Los eficientes trabajadores del Consorcio de Bomberos de Guadalajara tuiteaban este sábado la imagen que encabeza esta columna.

"A la del alba sería", habría escrito Cervantes de no llevar muerto varios siglos, aunque todavía le recordemos. Las 7.45 del 17 de septiembre de 2016, para ser más precisos. En Yebra. Con un coche volcado, rodeado de olivos, algunos de los cientos que salpican aquella comarca. Un coche destrozado. ¿Unas vidas rotas? En aquellas horas, los que hacemos LA CRÓNICA DE GUADALAJARA aún no lo sabíamos, rehenes informativos como somos de lo que nos va llegando. Hace tiempo que los periódicos carecemos de la omnisciencia propia de Dios y sus imitadores, más que nada por lo magro de nuestras plantillas. Y parecía un suceso más, de los muchos que se producen y se acumulan sin alcanzar la notoriedad de los más terribles. Aunque este era diferente, por unas gafas.

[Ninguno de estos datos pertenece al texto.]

Fixpoint place_rootserver (fuel : nat) (it_v_reg : VRegion) (extra_bi_size_bits size max i : Z) : B unit :=
  match fuel with
  | O => fail EFuel
  | S fuel =>
      let* m := gets freemem in
      let len := Z.of_nat (length m) in
      if negb (i =? UINT64_MAX) && (i <? len) then
        kassert (i <? len - 1) ;;;
        let* next := get_freemem (i + 1) in
        kassert (is_empty next) ;;;
        let* r := get_freemem i in
        let unaligned_start := end_ r -w size in
        let start_ := round_down unaligned_start max in
        if (unaligned_start <=? end_ r) && (start r <=? start_) then
          create_rootserver_objects start_ it_v_reg extra_bi_size_bits ;;;
          rootserver_memory ;;;
          set_freemem (i + 1) (mk_Region (start_ +w size) (end_ r)) ;;;
          set_freemem i (r <| end_ := start_ |>)
        else
          set_freemem (i + 1) r ;;;
          set_freemem i Region_empty ;;;
          place_rootserver fuel it_v_reg extra_bi_size_bits size max (i -w 1)
      else ret tt
  end.

Definition freemem_fuel : nat := S (S (Z.to_nat MAX_NUM_FREEMEM_REG)).

Definition root_server_mem_init (it_v_reg : VRegion) (extra_bi_size_bits : Z) : B unit :=
  let size := calculate_rootserver_size it_v_reg extra_bi_size_bits in
  let max := rootserver_max_size_bits extra_bi_size_bits in
  let* m := gets freemem in
  let* i := last_region freemem_fuel (Z.of_nat (length m) - 1) in
  place_rootserver freemem_fuel it_v_reg extra_bi_size_bits size max i.

(** ** Capabilities of the root CNode (root_server.rs) *)

Definition cnode_slot (root_cnode_cap : cnode_cap) (i : Z) : Z := get_offset_slot (capCNodePtr root_cnode_cap) i.

Definition create_root_cnode : B cnode_cap :=
  let* rs := gets rootserver in
  let c := mk_cnode_cap CONFIG_ROOT_CNODE_SIZE_BITS (WORD_BITS - CONFIG_ROOT_CNODE_SIZE_BITS) 0 (rs_cnode rs) in
  write_slot (get_offset_slot (rs_cnode rs) SEL4_CAP_INIT_THREAD_CNODE) (cap_cnode_cap c) ;;;
  ret c.

Definition create_domain_cap (root_cnode_cap : cnode_cap) : B unit :=
  kassert (0 <? KS_DOM_SCHEDULE_LENGTH) ;;;
  for_range (Z.to_nat KS_DOM_SCHEDULE_LENGTH) 0 (fun i =>
    let* d := lift_res (array_get ksDomSchedule i) in
    kassert (ds_domain d <? CONFIG_NUM_DOMAINS) ;;;
    kassert (0 <? ds_length d)) ;;;
  write_slot (cnode_slot root_cnode_cap SEL4_CAP_DOMAIN) cap_domain_cap.

Definition init_irqs (root_cnode_cap : cnode_cap) : B unit :=
  on_kernel (
    for_range (Z.to_nat (MAX_IRQ + 1)) 0 (fun i =>
      when (negb (i =? IRQ_INVALID)) (set_irq_state_by_irq IRQInactive i)) ;;;
    set_irq_state_by_irq IRQTimer KERNEL_TIMER_IRQ) ;;;
  write_slot (cnode_slot root_cnode_cap SEL4_CAP_IRQ_CONTROL) cap_irq_control_cap.

Definition init_smc (root_cnode_cap : cnode_cap) : B unit :=
  write_slot (cnode_slot root_cnode_cap SEL4_CAP_SMC) (cap_smc_cap 0).

(** [clear_memory] on memory that may also hold extra boot information. *)
Definition clear_boot_memory (ptr bits : Z) : B unit :=
  on_kernel (clear_memory ptr bits) ;;;
  modify (fun s => s <| headers := drop_region ptr (bit bits) (headers s) |>
                     <| bytes := drop_region ptr (bit bits) (bytes s) |>).

Definition rust_populate_bi_frame (node_id num_nodes ipcbuf_vptr extra_bi_size : Z) : B unit :=
  let* rs := gets rootserver in
  clear_boot_memory (rs_boot_info rs) BI_FRAME_SIZE_BITS ;;;
  when (negb (extra_bi_size =? 0))
    (clear_boot_memory (rs_extra_bi rs) (calculate_extra_bi_size_bits extra_bi_size)) ;;;
  let* idx := on_kernel (gets ksDomScheduleIdx) in
  let* d := lift_res (array_get ksDomSchedule idx) in
  modify (fun s => s <| boot_info :=
    BootInfo_zero <| nodeID := node_id |> <| numNodes := num_nodes |> <| numIOPTLevels := 0 |>
      <| ipcBuffer := ipcbuf_vptr |> <| initThreadCNodeSizeBits := CONFIG_ROOT_CNODE_SIZE_BITS |>
      <| initThreadDomain := ds_domain d |> <| extraLen := extra_bi_size |> |>) ;;;
  modify (fun s => s <| bi_frame := rs_boot_info rs |> <| slot_pos_cur := SEL4_NUM_INITIAL_CAPS |>).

El lector, en cuya agudeza e inteligencia siempre confiamos ya que las acredita al seguirnos cada día, habrá caído en la cuenta de que en el ángulo inferior derecho yacen unas gafas de pasta blanca. Sin ese leve detalle, la imagen sería la de un simple amasijo de aceros retorcidos. Tras esas gafas hay un ser humano ausente. Hay una vida pendiente de ser vivida. Si en ese olivar tenemos una historia, está ahí.

Pero por una vez, el periodista no perseguirá el dato y se conformará con sus evocaciones.

Nos nacen de uno en uno (incluso a Santa Librada en el atasco uterino de la leyenda junto a sus ocho hermanas gemelas, como bien saben los seguntinos ) y también morimos solos. Terriblemente solos durante días, horas o en el último fugaz momento. Pero mientras eso pasa, caminamos siempre en compañía, incluso cuando volcamos el coche en Yebra hasta que nos detiene un olivo.

El que la foto y la atención de la emergencia la haya aportado el Consorcio de Bomberos de Guadalajara no es un dato despreciable, porque pertenece a una de esas diputaciones que algunos renovadores de castillos en el aire han tomado como excusa para justificarse.

Estos del "Consorcio", como se les conoce o se les ignora, son el mismo grupo de personas que tuvo una actuación decisiva en los múltiples incendios de Chiloeches, especialmente en el que se inició el 26 de agosto, el que pudo envenenar a 300.000 personas, incluidas usted y yo, si un mal viento lo hubiera querido.

Y son, también ellos, los que padecen en su imagen profesional el silencio o la inquina de los rivales políticos cuando están a las órdenes del responsable del partido "A" mientras el partido "B" está en la oposición y los del "C" y el "D" rebuscan bajo la mesa algunas migajas polémicas que llevarse a la boca. A veces el ruido es tan notorio que hasta informamos de esas maniobras, como quizá alguno recuerde.

Y así, con casi todo.

Aceptémoslo: ni pudimos ayudar cuando nos nacieron ni nos costará otro esfuerzo que esperar cuando lleguemos a nuestro destino, no necesariamente por propia voluntad. Pero mientras vamos del comienzo al final, vivamos y facilitemos que los servicios públicos que necesitamos cada día lo hagan con los mejores medios posibles, que para eso los pagamos. Y, a poder ser, con nuestro reconocimiento.

El mío lo dejo hoy aquí, con mi firma y por escrito.